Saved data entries
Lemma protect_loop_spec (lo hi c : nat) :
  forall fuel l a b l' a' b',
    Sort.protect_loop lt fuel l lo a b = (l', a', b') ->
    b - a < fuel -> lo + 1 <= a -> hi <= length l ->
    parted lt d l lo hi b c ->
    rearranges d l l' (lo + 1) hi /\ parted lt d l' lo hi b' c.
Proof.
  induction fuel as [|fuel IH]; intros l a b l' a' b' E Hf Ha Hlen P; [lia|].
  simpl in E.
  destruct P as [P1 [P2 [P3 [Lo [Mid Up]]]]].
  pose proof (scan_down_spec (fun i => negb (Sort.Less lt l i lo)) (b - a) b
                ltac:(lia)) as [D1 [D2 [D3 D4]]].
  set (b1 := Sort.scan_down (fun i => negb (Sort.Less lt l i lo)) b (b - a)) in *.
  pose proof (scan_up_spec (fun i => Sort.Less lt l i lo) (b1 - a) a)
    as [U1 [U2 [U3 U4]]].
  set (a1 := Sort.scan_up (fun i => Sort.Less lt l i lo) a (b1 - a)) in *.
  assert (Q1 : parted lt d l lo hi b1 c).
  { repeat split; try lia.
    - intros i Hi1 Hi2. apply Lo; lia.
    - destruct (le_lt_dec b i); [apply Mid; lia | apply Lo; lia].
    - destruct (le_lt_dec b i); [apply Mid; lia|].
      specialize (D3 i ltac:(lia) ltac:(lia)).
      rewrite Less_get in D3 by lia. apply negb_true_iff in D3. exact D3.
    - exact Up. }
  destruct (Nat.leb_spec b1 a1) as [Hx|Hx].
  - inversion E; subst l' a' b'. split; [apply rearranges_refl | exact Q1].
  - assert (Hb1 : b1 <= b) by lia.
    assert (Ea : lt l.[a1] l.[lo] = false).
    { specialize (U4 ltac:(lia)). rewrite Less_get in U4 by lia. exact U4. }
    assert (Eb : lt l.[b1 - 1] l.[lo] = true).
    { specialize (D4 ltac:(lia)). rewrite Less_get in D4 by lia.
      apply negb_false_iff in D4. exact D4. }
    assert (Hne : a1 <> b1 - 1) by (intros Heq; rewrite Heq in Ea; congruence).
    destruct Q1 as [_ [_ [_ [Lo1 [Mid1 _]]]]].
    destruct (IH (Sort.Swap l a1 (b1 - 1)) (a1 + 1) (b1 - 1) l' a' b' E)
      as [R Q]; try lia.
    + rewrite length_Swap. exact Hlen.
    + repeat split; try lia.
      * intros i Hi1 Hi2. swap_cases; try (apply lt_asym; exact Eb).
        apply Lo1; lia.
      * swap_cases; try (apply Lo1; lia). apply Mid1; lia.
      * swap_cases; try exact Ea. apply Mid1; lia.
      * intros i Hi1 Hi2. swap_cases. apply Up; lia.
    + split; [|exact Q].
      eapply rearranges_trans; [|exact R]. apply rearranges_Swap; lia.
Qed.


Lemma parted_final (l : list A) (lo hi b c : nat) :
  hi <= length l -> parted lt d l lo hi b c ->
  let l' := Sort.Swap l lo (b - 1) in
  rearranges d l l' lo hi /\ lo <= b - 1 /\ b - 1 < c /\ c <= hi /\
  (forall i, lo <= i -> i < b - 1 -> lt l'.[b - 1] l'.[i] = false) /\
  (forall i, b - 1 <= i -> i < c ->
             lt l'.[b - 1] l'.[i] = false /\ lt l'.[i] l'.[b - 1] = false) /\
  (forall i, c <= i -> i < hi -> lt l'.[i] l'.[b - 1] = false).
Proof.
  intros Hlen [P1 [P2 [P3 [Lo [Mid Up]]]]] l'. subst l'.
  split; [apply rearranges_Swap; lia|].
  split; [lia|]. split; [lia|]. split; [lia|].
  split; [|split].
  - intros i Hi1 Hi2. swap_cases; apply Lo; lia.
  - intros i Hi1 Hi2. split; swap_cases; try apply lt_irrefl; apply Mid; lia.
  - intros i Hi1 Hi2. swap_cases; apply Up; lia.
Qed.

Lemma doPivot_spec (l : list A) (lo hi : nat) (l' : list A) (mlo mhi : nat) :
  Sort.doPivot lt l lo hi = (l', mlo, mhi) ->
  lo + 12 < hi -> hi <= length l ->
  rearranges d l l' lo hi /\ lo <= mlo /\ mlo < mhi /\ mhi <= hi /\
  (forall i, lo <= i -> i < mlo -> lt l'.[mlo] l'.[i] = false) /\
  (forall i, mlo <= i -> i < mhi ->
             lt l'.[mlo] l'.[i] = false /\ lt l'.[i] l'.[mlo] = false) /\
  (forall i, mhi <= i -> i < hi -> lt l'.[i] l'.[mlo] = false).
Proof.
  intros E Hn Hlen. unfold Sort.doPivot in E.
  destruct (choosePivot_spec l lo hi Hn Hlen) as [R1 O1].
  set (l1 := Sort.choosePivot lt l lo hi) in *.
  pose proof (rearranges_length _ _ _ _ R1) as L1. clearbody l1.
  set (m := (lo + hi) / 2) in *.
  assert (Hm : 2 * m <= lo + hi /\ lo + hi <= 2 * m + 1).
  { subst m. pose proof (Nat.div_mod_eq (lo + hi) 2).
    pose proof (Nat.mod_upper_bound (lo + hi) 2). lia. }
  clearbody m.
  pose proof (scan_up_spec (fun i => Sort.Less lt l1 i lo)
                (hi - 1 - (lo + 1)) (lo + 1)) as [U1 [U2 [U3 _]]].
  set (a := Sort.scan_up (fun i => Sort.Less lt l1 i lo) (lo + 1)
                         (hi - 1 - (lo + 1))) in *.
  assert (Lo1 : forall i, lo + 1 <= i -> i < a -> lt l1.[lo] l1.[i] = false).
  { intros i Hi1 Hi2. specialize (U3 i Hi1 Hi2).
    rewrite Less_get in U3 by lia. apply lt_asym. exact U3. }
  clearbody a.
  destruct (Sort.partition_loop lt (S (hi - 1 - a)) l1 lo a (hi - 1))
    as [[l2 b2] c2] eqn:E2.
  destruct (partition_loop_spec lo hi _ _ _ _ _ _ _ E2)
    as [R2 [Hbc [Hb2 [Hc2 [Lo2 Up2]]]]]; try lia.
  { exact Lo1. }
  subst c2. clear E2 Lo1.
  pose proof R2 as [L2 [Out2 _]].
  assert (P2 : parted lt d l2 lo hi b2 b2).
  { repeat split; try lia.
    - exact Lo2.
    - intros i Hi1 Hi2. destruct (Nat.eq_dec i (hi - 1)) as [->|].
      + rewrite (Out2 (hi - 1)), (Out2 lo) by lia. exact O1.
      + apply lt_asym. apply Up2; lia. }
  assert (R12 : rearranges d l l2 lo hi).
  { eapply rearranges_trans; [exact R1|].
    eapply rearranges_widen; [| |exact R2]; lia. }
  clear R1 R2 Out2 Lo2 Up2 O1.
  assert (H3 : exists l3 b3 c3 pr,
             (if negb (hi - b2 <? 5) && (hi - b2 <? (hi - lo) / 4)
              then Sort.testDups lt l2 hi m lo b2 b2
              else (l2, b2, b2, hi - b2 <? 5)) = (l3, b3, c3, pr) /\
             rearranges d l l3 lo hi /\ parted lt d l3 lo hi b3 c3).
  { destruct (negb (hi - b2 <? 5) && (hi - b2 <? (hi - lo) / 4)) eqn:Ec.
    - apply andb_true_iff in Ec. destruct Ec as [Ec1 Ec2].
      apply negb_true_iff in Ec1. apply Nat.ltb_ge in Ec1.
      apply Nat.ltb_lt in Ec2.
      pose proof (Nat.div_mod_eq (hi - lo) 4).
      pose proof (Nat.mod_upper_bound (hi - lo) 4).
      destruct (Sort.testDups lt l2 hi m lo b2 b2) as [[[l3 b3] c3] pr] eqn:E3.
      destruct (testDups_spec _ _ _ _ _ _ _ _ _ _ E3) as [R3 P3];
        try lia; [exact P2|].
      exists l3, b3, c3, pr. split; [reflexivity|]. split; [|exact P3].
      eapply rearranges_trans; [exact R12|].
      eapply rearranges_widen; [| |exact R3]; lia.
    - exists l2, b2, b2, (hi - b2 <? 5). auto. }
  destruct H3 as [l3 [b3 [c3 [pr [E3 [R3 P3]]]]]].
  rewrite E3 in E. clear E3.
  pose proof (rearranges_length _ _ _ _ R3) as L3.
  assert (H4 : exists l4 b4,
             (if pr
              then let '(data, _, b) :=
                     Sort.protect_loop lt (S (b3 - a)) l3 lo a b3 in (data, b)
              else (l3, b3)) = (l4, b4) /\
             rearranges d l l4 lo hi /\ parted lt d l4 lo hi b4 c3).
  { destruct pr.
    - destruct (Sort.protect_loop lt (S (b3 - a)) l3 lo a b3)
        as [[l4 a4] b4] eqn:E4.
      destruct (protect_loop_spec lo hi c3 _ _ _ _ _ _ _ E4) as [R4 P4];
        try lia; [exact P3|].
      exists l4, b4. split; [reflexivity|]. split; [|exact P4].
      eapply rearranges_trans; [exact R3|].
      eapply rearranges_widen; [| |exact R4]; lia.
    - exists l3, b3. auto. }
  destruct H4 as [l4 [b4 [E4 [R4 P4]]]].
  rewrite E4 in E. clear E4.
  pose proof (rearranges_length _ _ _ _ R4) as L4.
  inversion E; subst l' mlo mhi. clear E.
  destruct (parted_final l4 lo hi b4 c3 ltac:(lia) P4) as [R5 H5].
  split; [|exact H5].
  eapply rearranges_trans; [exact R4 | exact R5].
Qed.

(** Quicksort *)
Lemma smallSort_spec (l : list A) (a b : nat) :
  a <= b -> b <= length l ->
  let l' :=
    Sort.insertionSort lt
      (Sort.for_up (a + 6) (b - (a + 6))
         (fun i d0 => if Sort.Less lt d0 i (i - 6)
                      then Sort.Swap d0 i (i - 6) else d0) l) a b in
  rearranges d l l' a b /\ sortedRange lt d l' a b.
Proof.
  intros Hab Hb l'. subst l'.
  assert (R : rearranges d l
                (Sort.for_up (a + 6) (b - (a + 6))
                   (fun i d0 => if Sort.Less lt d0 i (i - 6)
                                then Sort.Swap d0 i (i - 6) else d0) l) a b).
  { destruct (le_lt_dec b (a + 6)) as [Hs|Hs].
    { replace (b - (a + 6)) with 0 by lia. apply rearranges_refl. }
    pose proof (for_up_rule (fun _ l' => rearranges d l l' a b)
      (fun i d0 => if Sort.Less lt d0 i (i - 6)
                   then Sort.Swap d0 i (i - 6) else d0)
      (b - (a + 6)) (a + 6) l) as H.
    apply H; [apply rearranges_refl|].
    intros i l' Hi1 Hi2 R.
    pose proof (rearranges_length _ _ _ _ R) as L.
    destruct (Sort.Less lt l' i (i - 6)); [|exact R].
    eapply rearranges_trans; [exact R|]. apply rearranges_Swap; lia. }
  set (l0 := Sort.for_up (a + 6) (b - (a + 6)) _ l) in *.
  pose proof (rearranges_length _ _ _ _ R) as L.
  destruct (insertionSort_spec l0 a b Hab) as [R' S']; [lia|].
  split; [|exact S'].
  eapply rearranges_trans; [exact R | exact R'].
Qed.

Prompt:
Your answer must be the data above, copied exactly from its first line through the line containing "destruct (Nat.leb_spec b1 a1) as [Hx|Hx].", and nothing more.

Response:
Lemma protect_loop_spec (lo hi c : nat) :
  forall fuel l a b l' a' b',
    Sort.protect_loop lt fuel l lo a b = (l', a', b') ->
    b - a < fuel -> lo + 1 <= a -> hi <= length l ->
    parted lt d l lo hi b c ->
    rearranges d l l' (lo + 1) hi /\ parted lt d l' lo hi b' c.
Proof.
  induction fuel as [|fuel IH]; intros l a b l' a' b' E Hf Ha Hlen P; [lia|].
  simpl in E.
  destruct P as [P1 [P2 [P3 [Lo [Mid Up]]]]].
  pose proof (scan_down_spec (fun i => negb (Sort.Less lt l i lo)) (b - a) b
                ltac:(lia)) as [D1 [D2 [D3 D4]]].
  set (b1 := Sort.scan_down (fun i => negb (Sort.Less lt l i lo)) b (b - a)) in *.
  pose proof (scan_up_spec (fun i => Sort.Less lt l i lo) (b1 - a) a)
    as [U1 [U2 [U3 U4]]].
  set (a1 := Sort.scan_up (fun i => Sort.Less lt l i lo) a (b1 - a)) in *.
  assert (Q1 : parted lt d l lo hi b1 c).
  { repeat split; try lia.
    - intros i Hi1 Hi2. apply Lo; lia.
    - destruct (le_lt_dec b i); [apply Mid; lia | apply Lo; lia].
    - destruct (le_lt_dec b i); [apply Mid; lia|].
      specialize (D3 i ltac:(lia) ltac:(lia)).
      rewrite Less_get in D3 by lia. apply negb_true_iff in D3. exact D3.
    - exact Up. }
  destruct (Nat.leb_spec b1 a1) as [Hx|Hx].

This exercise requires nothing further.